INSTRUCTIONS TO FOLLOW: Please return every line below that contains the string "with".

══ AVAILABLE DATA ══

(** The segments of one message: never empty, none larger than [max]. *)
Definition segment_ok (codingType : DataCodingScheme) (langId max : Z) (s : SplitInfo) : Prop :=
  encodeType s = codingType /\ split_langId s = langId /\ 0 < zlength (encodeData s) <= max.
Definition whole (segs : list SplitInfo) : list Z := concat (map encodeData segs).

Lemma whole_app segs segs' : whole (segs ++ segs') = whole segs ++ whole segs'.
Proof. unfold whole. by rewrite map_app, concat_app. Qed.

Lemma SplitLoop_run d encodeLen segSize codingType langId n : encoded_ok codingType d ->
  0 < segSize <= 1530 -> encodeLen <= zlength d -> forall i l, 0 <= i ->
  (i + Z.of_nat n) * segSize < encodeLen <= (i + Z.of_nat n + 1) * segSize ->
  exists segs, SplitLoop (S n) i d encodeLen segSize codingType langId l = (Ret tt, l ++ segs) /\
    length segs = S n /\ whole segs = sub d (i * segSize) (encodeLen - i * segSize) /\
    Forall (segment_ok codingType langId segSize) segs.
Proof.
  intros Hok Hs Hd. induction n as [|n IH]; intros i l Hi Hlen.
  - cbn [SplitLoop Nat.eqb].
    destruct (push_segment_run d (i * segSize) (encodeLen - i * segSize) codingType langId l Hok) as [t Ht]; [nia|nia|lia|].
    eexists [_]. rewrite (bind_Ret _ _ _ _ _ Ht). unfold ret. split_and!; [done..| |].
    + unfold whole. simpl. apply app_nil_r.
    + repeat constructor; simpl; rewrite sub_zlength; nia.
  - change (SplitLoop (S (S n)) i d encodeLen segSize codingType langId l) with
      ((push_segment d (i * segSize) segSize codingType langId;;
        SplitLoop (S n) (i + 1) d encodeLen segSize codingType langId) l).
    destruct (push_segment_run d (i * segSize) segSize codingType langId l Hok) as [t Ht]; [nia|lia|nia|].
    rewrite (bind_Ret _ _ _ _ _ Ht).
    destruct (IH (i + 1) (l ++ [segment d (i * segSize) segSize codingType langId t])) as (segs & -> & Hn & Hw & Hf); [lia|nia|].
    eexists (_ :: segs). rewrite <- app_assoc. split_and!; [done|by simpl; rewrite Hn| |].
    + unfold whole in *. cbn [map concat encodeData segment]. rewrite Hw.
      replace ((i + 1) * segSize) with (i * segSize + segSize) by lia. rewrite sub_app by nia. f_equal. lia.
    + constructor; [|done]. repeat split; simpl; rewrite sub_zlength; nia.
Qed.

(** ** Character boundaries *)

Context `{BreakIterator}.

Lemma boundary_before_spec fullData n : let r := boundary_before fullData n in
  -1 <= r < Z.of_nat (S n) /\ (0 <= r -> isBoundary fullData r = true) /\
  forall b, Z.max 0 (r + 1) <= b < Z.of_nat n -> isBoundary fullData b = false.
Proof.
  induction n as [|n IH]; cbn [boundary_before]; cbv zeta; [split_and!; [lia..|intros; lia]|].
  destruct (isBoundary fullData (Z.of_nat n)) eqn:Hb; [split_and!; [lia..|done|intros; lia]|].
  destruct IH as (Hr & Ht & Hall). split_and!; [lia..|done|].
  intros b Hb'. destruct (decide (b = Z.of_nat n)) as [->|]; [done|]. apply Hall. lia.
Qed.

(** Where the segment from [i] on may end: at a boundary, or, when a single
    character is longer than a segment, at the capacity of the segment. *)
Definition cut_ok (fullData : list Z) (capacity i j : Z) : Prop :=
  isBoundary fullData j = true \/
  (j = i + capacity /\ forall b, i < b <= j -> isBoundary fullData b = false).
Fixpoint cuts_ok (fullData : list Z) (capacity i : Z) (segs : list SplitInfo) : Prop :=
  match segs with
  | s :: (_ :: _) as rest =>
    let j := i + zlength (encodeData s) / 2 in cut_ok fullData capacity i j /\ cuts_ok fullData capacity j rest
  | _ => True
  end.

Lemma FindNextUnicodePosition_spec index half fullData : 0 <= index -> 0 < half ->
  let j := FindNextUnicodePosition index half fullData in
  index < j <= index + half /\ cut_ok fullData half index j.
Proof.
  intros Hi Hh. unfold FindNextUnicodePosition. cbv zeta.
  destruct (isBoundary fullData (index + half)) eqn:Hb; [split; [lia|by left]|].
  destruct (boundary_before_spec fullData (Z.to_nat (index + half))) as (Hr & Ht & Hall).
  set (r := boundary_before _ _) in *. destruct (Z.ltb_spec index r).
  - assert (r <> index + half) by (intros ->; rewrite Ht in Hb by lia; done).
    split; [lia|]. left. apply Ht. lia.
  - split; [lia|]. right. split; [done|]. intros b Hb'.
    destruct (decide (b = index + half)) as [->|]; [done|]. apply Hall. lia.
Qed.

Lemma SplitUcs2Loop_run d fullData half codingType fuel : encoded_ok codingType d ->
  0 < half <= 765 -> 2 * zlength fullData <= zlength d ->
  forall index l, 0 <= index < zlength fullData -> zlength fullData - index <= Z.of_nat fuel ->
  exists segs index', SplitUcs2Loop fuel d fullData half codingType index l = (Ret index', l ++ segs) /\
    index <= index' < zlength fullData /\ zlength fullData - index' <= half /\
    whole segs = sub d (index * 2) ((index' - index) * 2) /\
    Forall (segment_ok codingType MSG_ID_RESERVED_LANG (half * 2)) segs /\
    forall s, cuts_ok fullData half index (segs ++ [s]).
Proof.
  intros Hok Hh Hd. induction fuel as [|fuel IH]; intros index l Hi Hf; [lia|].
  cbn [SplitUcs2Loop]. destruct (Z.ltb_spec half (zlength fullData - index)) as [Hlt|].
  2:{ exists [], index. unfold ret. rewrite app_nil_r. split_and!; try lia; try done.
      by rewrite Z.sub_diag. }
  destruct (FindNextUnicodePosition_spec index half fullData) as [Hj Hcut]; [lia..|].
  set (j := FindNextUnicodePosition index half fullData) in *. cbv zeta.
  destruct (push_segment_run d (index * 2) ((j - index) * 2) codingType MSG_ID_RESERVED_LANG l Hok) as [t Ht]; [lia..|].
  rewrite (bind_Ret _ _ _ _ _ Ht).
  destruct (IH j (l ++ [segment d (index * 2) ((j - index) * 2) codingType MSG_ID_RESERVED_LANG t]))
    as (segs & index' & -> & Hi' & Hrest & Hw & Hfa & Hc); [lia..|].
  eexists (_ :: segs), index'. rewrite <- app_assoc. split_and!; [done|lia..| | |].
  - unfold whole in *. cbn [map concat encodeData segment]. rewrite Hw.
    replace (j * 2) with (index * 2 + (j - index) * 2) at 1 by lia. rewrite sub_app by lia. f_equal. lia.
  - constructor; [|done]. repeat split; simpl; rewrite sub_zlength; lia.
  - intros s. specialize (Hc s). cbn [app]. destruct (segs ++ [s]) as [|s' rest] eqn:E; [by destruct segs|].
    cbn [cuts_ok encodeData segment]. rewrite sub_zlength, Z.div_mul by lia.
    replace (index + (j - index)) with j by lia. done.
Qed.
End segments.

═══

TASK ANSWER:
  - change (SplitLoop (S (S n)) i d encodeLen segSize codingType langId l) with
      replace ((i + 1) * segSize) with (i * segSize + segSize) by lia. rewrite sub_app by nia. f_equal. lia.
  match segs with
    replace (j * 2) with (index * 2 + (j - index) * 2) at 1 by lia. rewrite sub_app by lia. f_equal. lia.
    replace (index + (j - index)) with j by lia. done.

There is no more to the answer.